A picture painted by human emotions, not the algorithms of artificial intelligence. I want to stimulate the individual, not the economy. But even when I was emulating their novels with pinpoint accuracy, the publishers muttered the same words of rejection. In our world, storytellers are just as unnecessary as content creators are essential. My raison d'être was stripped of its worth centuries before I was born.

With uncaring leisure, the water of the lake swerves this way and that, as per the instructions of the rising wind. It goes where it is easier to go and has no thoughts of its own. Just like a certain species. I stare at the black abyss, but nothing stares back. I almost wish something did. It would take away some of the loneliness that has been hollowing me out from within.

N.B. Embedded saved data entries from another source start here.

(** A read request for unit 1 on the example, which serves unit 126. *)
Lemma unit_id_mismatch_is_silent_witness :
  trace_ (process_tcp_request_ 1000 7 [0; 1; 0; 0; 0; 6; 1; 3; 156; 64; 0; 2]
            example_one_source) = trace_ example_one_source
  /\ tcp_sent (trace_ (process_tcp_request_ 1000 7 [0; 1; 0; 0; 0; 6; 1; 3; 156; 64; 0; 2]
            example_one_source)) = tcp_sent (trace_ example_one_source).
Proof.
  apply (unit_id_mismatch_is_silent 1000 7 [0; 1; 0; 0; 0; 6; 1; 3; 156; 64; 0; 2]
           example_one_source).
  vm_compute. discriminate.
Defined.

(** ** Request accounting *)

(** C10. A buffer of at least 8 bytes with protocol field 0 increments
    [tcp_request_count_] and stores the clock in [last_tcp_activity_ms_],
    whatever its unit-id is; any other buffer leaves both as they were. *)
Theorem tcp_request_accounting now client_fd buf st :
  tcp_clock (process_tcp_request_ now client_fd buf st)
  = if (8 <=? Z.of_nat (length buf)) && (be16 buf 2 =? 0)
    then (u32 (tcp_request_count_ st + 1), now)
    else (tcp_request_count_ st, last_tcp_activity_ms_ st).
Proof.
  destruct (Z.leb_spec 8 (Z.of_nat (length buf))) as [Hlen | Hlen]; simpl andb.
  - destruct (Z.eqb_spec (be16 buf 2) 0) as [Hproto | Hproto].
    + apply tcp_clock_after_activity; assumption.
    + unfold process_tcp_request_.
      destruct (Z.of_nat (length buf) <? 8); [reflexivity |].
      destruct (Z.eqb_spec (be16 buf 2) 0); [contradiction | reflexivity].
  - unfold process_tcp_request_.
    destruct (Z.ltb_spec (Z.of_nat (length buf)) 8); [reflexivity | lia].
Qed.

(** ** The frames the server sends *)

Lemma send_tcp_response_frame client_fd txn unit fc data st :
  is_u16 txn -> 2 + Z.of_nat (length data) < 65536 ->
  send_tcp_response_ client_fd txn unit fc data st
  = emit [TcpSend client_fd (mbap_frame txn unit fc data)] st.
Proof.
  intros Htxn Hlen. unfold send_tcp_response_, mbap_frame.
  rewrite (put_be16_bytes txn) by assumption.
  rewrite (put_be16_bytes 0) by (unfold is_u16; lia).
  replace (1 + 1 + Z.of_nat (length data)) with (2 + Z.of_nat (length data)) by lia.
  rewrite u16_small by (unfold is_u16; lia).
  rewrite put_be16_bytes by (unfold is_u16; lia).
  reflexivity.
Qed.

Lemma flat_map_put_be16 ws :
  Forall is_u16 ws -> flat_map put_be16 ws = words_be ws.
Proof.
  induction 1 as [| w ws Hw _ IH]; [reflexivity |].
  unfold words_be in *. cbn [flat_map]. rewrite IH, put_be16_bytes by assumption.
  reflexivity.
Qed.

Lemma words_be_length ws : length (words_be ws) = (2 * length ws)%nat.
Proof.
  unfold words_be. induction ws as [| w ws IH]; simpl; [reflexivity | rewrite IH; lia].
Qed.

(** ** Read Holding Registers *)

(** C2. A complete Read Holding Registers request for the configured
    unit is answered by exactly one frame: exception 3 when the count
    exceeds 125; otherwise exception 2 when the range does not lie in
    the image; otherwise the byte count and the requested words of the
    image, high byte first.  The image is not changed. *)
Theorem read_holding_registers_response now client_fd buf st :
  12 <= Z.of_nat (length buf) ->
  be16 buf 2 = 0 ->
  nth 6 buf 0 = unit_id (agg_config_ st) ->
  nth 7 buf 0 = 3 ->
  length (register_map_ st) = TOTAL_REGS ->
  Forall is_u16 (register_map_ st) ->
  let txn := be16 buf 0 in
  let start := be16 buf 8 in
  let count := be16 buf 10 in
  let st' := process_tcp_request_ now client_fd buf st in
  let words :=
    take (Z.to_nat count) (drop (Z.to_nat (start - 40000)) (register_map_ st)) in
  trace_ st' = trace_ st ++
    [TcpSend client_fd
       (if 125 <? count then exception_frame txn (unit_id (agg_config_ st)) 3 3
        else if (start <? 40000) || (178 <? start - 40000 + count)
             then exception_frame txn (unit_id (agg_config_ st)) 3 2
             else mbap_frame txn (unit_id (agg_config_ st)) 3
                    (2 * count :: words_be words))]
  /\ register_map_ st' = register_map_ st
  /\ (count <= 125 -> 40000 <= start -> start - 40000 + count <= 178 ->
      length words = Z.to_nat count).
Proof.
  intros Hlen Hproto Hunit Hfc Himg Hwords txn start count st' words.
  pose proof (be16_range buf 0) as Htxn.
  pose proof (be16_range buf 8) as Hstart.
  pose proof (be16_range buf 10) as Hcount.
  fold txn in Htxn. fold start in Hstart. fold count in Hcount.
  assert (Hlenw : count <= 125 -> 40000 <= start -> start - 40000 + count <= 178 ->
                  length words = Z.to_nat count).
  { intros H1 H2 H3. unfold words. rewrite length_take, length_drop, Himg.
    unfold TOTAL_REGS, is_u16 in *. lia. }
  subst st'. unfold process_tcp_request_.
  destruct (Z.ltb_spec (Z.of_nat (length buf)) 8) as [? | _]; [lia |].
  rewrite Hproto. simpl negb. cbv iota.
  simpl agg_config_. rewrite Hunit, Z.eqb_refl. simpl negb. cbv iota.
  rewrite Hfc. change (3 =? 3) with true. cbv iota.
  destruct (Z.ltb_spec (Z.of_nat (length buf)) 12) as [? | _]; [lia |].
  fold txn start count.
  destruct (Z.ltb_spec 125 count) as [Hbig | Hsmall].
  - (* count > 125 *)
    unfold count_tcp_error, send_tcp_error_.
    rewrite send_tcp_response_frame by (simpl; unfold is_u16 in *; lia).
    repeat split; try reflexivity. intros; lia.
  - unfold read_sunspec_registers_, SUNSPEC_BASE.
    destruct (Z.ltb_spec start 40000) as [Hlow | Hhigh]; simpl orb.
    + unfold count_tcp_error, send_tcp_error_.
      rewrite send_tcp_response_frame by (simpl; unfold is_u16 in *; lia).
      repeat split; try reflexivity. intros; lia.
    + rewrite u16_small by (unfold is_u16 in *; lia).
      change (Z.of_nat TOTAL_REGS) with 178.
      destruct (Z.ltb_spec 178 (start - 40000 + count)) as [Hout | Hin].
      * unfold count_tcp_error, send_tcp_error_.
        rewrite send_tcp_response_frame by (simpl; unfold is_u16 in *; lia).
        repeat split; try reflexivity. intros; lia.
      * simpl register_map_. fold words.
        assert (Hw : Forall is_u16 words).
        { unfold words. apply Forall_take, Forall_drop. assumption. }
        rewrite flat_map_put_be16 by assumption.
        replace (u8 (count * 2)) with (2 * count)
          by (rewrite u8_small; unfold is_u8, is_u16 in *; lia).
        rewrite send_tcp_response_frame.
        -- repeat split; try reflexivity. assumption.
        -- assumption.
        -- simpl length. rewrite words_be_length, Hlenw by (unfold is_u16 in *; lia).
           unfold is_u16 in *. lia.
Qed.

I didn't have parents. No one does these days. The family is deemed primitive and counterproductive to building the next generation of humans. An army of degree-holding experts is far more efficient.

I had many friends, but I can't remember in the slightest what we talked about. Were we, in the end, little more than strangers selfishly humouring ourselves as we travelled along the same path? I try to remember the women I have been with over the years, but no luck again. I have muddled up their names, faces – everything.  

Love is free for all. It's just that it has evaporated from the face of the earth. All diseases can be cured except sudden natural death, but neither surgery nor medicine can fill the chasm that has opened up in my chest.